太陽の位置からして、随分と時間が経っている。阿和は早く戻らなければ大奥様が激怒することを思い出し、急かした。
「若旦那、そろそろ町の方へ移動しましょう……」
「屋敷へ」と言えば拒否されるだろうと考え、阿和はあえて言葉を選んだ。
「お前が先に一人で帰れよ。俺はまだここにいたい」
牛彦に見透かされたように返され、阿和はさらに食い下がった。
「若旦那、今日は町で催し物があって賑やかそうですよ。隣県の役人を迎えるとかで、随分と大きな構えでしたから――」
「――なんだよ、それを早く言えよ。よし、見物に行こう。限定販売の糖細工(飴細工)が買えるかもしれないしな」
行事があると聞くやいなや、興味なさげだった牛彦は別人のように立ち上がり、服の埃を払った。
「モー――!」
家畜は飼い主に似るというが、隣の黄牛もまた、高らかな鳴き声を上げた。牛彦は満足げにその背を撫でる。

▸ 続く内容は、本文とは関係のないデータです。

(* ===== verification/Session.v ===== *)
(** * The session's bookkeeping of stop points ([SessionState], [PatternStopSet], [LaunchedJvm] and
      [DebugSession] of [mcp-server/src/session.rs]) *)

From S2P Require Import Prelude Protocol Types Reader Events Connection Client EventRequest StopPoint.
From S2P Require Import EventRing MonitorClock Suspensions Traces.

Definition MAX_DISARMED_TRACED : nat := 32.
Definition MAX_ARMED_LATER_SAMPLE : nat := 25.
Definition MAX_DEBUGGEE_OUTPUT : nat := 200.

(** ** Stop points, armed and pending *)

Record PendingBreakpoint : Type := {
  pb_bp_id : string;
  pb_class_prepare_request_id : Z;
  pb_class_pattern : string;
  pb_signature : string;
  pb_line : option Z;
  pb_method : option string;
  pb_hit_count : option Z;
  pb_instance_filter : option Z;
  pb_thread_filter : option Z;
  pb_condition : option string;
  pb_trace : bool;
  pb_trace_expr : list string;
  pb_trace_budget : option Z;
  pb_trace_frames : Z;
  pb_trace_max_length : option Z;
}.

Record SessionState : Type := {
  ss_stop_points : gmap string StopPoint;
  ss_pending_breakpoints : list PendingBreakpoint;
  ss_disarmed_traced_requests : list Z;
  ss_stop_seq : Z;
}.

隣で阿和は苦笑を漏らした。アニキと主人の性格は、まさに同じ型から抜いたかのようだった。
*
こうして、二人と一頭は城門をくぐり、市街地へと足を踏み入れた。
案の定、町の人々は忙しなく行き交い、その多くが大広場の方へと向かっている。
「あ、やっぱり飴細工を売ってるな。おやじさん、二串くれ!」
この飴細工屋は、大きな行事がある時にしか現れない。屋台を見つけた牛彦は、太陽のように顔を輝かせた。

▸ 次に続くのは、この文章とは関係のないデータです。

(* ===== verification/Generics.v ===== *)
(** * Generic signatures ([mcp-server/src/generics.rs])

    The renderer of JVM generic signatures as Java source. Two grammars are paired with the Java text of
    each production: what the renderer reads ([TypeSig], [MethodSig]: it answers exactly these strings,
    with exactly that text), and the narrower grammar of JVMS 4.7.9.1 ([JType], [JMethod]), all of which
    it reads but for a type parameter without any bound that another one follows.

    A [Cursor] is what is left of its input. The functions recurse on fuel; what they consume bounds
    it, which [type_complete] makes precise. *)

From S2P Require Import Prelude.

(** ** [String::from_utf8_lossy]

    Every maximal invalid piece becomes U+FFFD. *)

Definition REPLACEMENT : bytes := [239; 191; 189].

Fixpoint lossy_pieces (fuel : nat) (bs : bytes) : bytes :=
  match fuel with
  | O => bs
  | S fuel =>
    match utf8_check 0 bs with
    | None => bs
    | Some (pos, None) => take (Z.to_nat pos) bs ++ REPLACEMENT
    | Some (pos, Some n) =>
      take (Z.to_nat pos) bs ++ REPLACEMENT ++ lossy_pieces fuel (drop (Z.to_nat (pos + n)) bs)
    end
  end.
Definition from_utf8_lossy (bs : bytes) : string := string_of_bytes (lossy_pieces (length bs) bs).

Lemma from_utf8_lossy_valid s : is_string s -> from_utf8_lossy (bytes_of_string s) = s.
Proof.
  intros Hs. unfold from_utf8_lossy. transitivity (string_of_bytes (bytes_of_string s)); [|apply string_of_bytes_of_string].
  f_equal. destruct (length (bytes_of_string s)); [done|]. cbn [lossy_pieces]. by rewrite Hs.
Qed.

(** ** The cursor *)

Abbreviation ch a := (byte_of_ascii a%char).

Definition peek (c : bytes) : option Z := head c.

(** What is left after eating [b], if [b] is next. *)
Definition eat (b : Z) (c : bytes) : option bytes :=
  match c with x :: c => if x =? b then Some c else None | [] => None end.

Fixpoint span_until (stop : list Z) (c : bytes) : bytes * bytes :=
  match c with
  | [] => ([], [])
  | x :: r => if bool_decide (x ∈ stop) then ([], c) else let '(name, r) := span_until stop r in (x :: name, r)
  end.

Definition ident (stop : list Z) (c : bytes) : option (string * bytes) :=
  let '(name, c) := span_until stop c in
  match name with [] => None | _ => Some (from_utf8_lossy name, c) end.

(** ** The renderer *)

Definition base_type (c : Z) : option string :=
  if c =? ch "B" then Some "byte"
  else if c =? ch "C" then Some "char"
  else if c =? ch "D" then Some "double"
  else if c =? ch "F" then Some "float"
  else if c =? ch "I" then Some "int"
  else if c =? ch "J" then Some "long"
  else if c =? ch "S" then Some "short"
  else if c =? ch "Z" then Some "boolean"
  else if c =? ch "V" then Some "void"
  else None.

(** What ends the name of a class segment. *)
Definition class_stops : list Z := [ch "<"; ch ";"; ch "."].

(** [str::replace('/', ".")]. *)
Definition slashes_to_dots (s : string) : string :=
  string_of_bytes (map (fun b => if b =? ch "/" then ch "." else b) (bytes_of_string s)).

Fixpoint repeat_str (s : string) (n : nat) : string :=
  match n with O => "" | S n => s +s+ repeat_str s n end.

(** [slice::join]. *)
Fixpoint join (sep : string) (l : list string) : string :=
  match l with
  | [] => ""
  | [s] => s
  | s :: l => s +s+ sep +s+ join sep l
  end.

(** The leading brackets of a type, at most 255. *)
Fixpoint brackets (dims : nat) (c : bytes) : option (nat * bytes) :=
  match c with
  | x :: r =>
    if x =? ch "[" then (if (255 <? S dims)%nat then None else brackets (S dims) r)
    else Some (dims, c)
  | [] => Some (dims, c)
  end.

普通の富裕な家の息子なら従者に買いに行かせるものだが、この若旦那は獲物を見つけた子供のように、自ら駆け寄っていく。
ほどなくして、牛彦は飴細工を手に戻ってきた。人形の形をしているが、その顔には仮面をつけ、鎧を纏い、足にはブーツを履いている。
「若旦那、この造形は?」
「『仮面将軍』だよ、阿和。まさか知らないのか? 今一番人気の芝居小屋の役どころだ。王都じゃ子供たちがみんな仮面将軍のお面を持ってるらしいぜ。ほら、持てよ」
牛彦は言いながら、飴細工の一串を阿和の手に押し付けた。
「若旦那お一人で召し上がってください。私はお腹が空いていませんから」
「遠慮するなよ。これは口止め料だ。お袋の前ではうまく取り繕ってくれ。あちこちフラついてたなんて言うなよ。よし、行くぞ!」
牛彦は鼻歌まじりに歩き出した。道中、手にした飴細工をアニキに見せつけると、アニキは鼻を近づけて数回匂いを嗅ぎ、ぷいと顔を背けた。それを見て牛彦はハハハと笑い声を上げる。
本当に、手の焼ける主人だ。
阿和は苦笑いを浮かべた。度々頭を抱えさせられるが、どうしても嫌いにはなれない。手元の飴細工を見ると、仮面将軍が太陽の光を反射して、凛々しく輝いていた。それはどこか羨ましく見えるほどだった。
阿和はその甘みを一口噛みしめると、主人の後を追って駆け出した。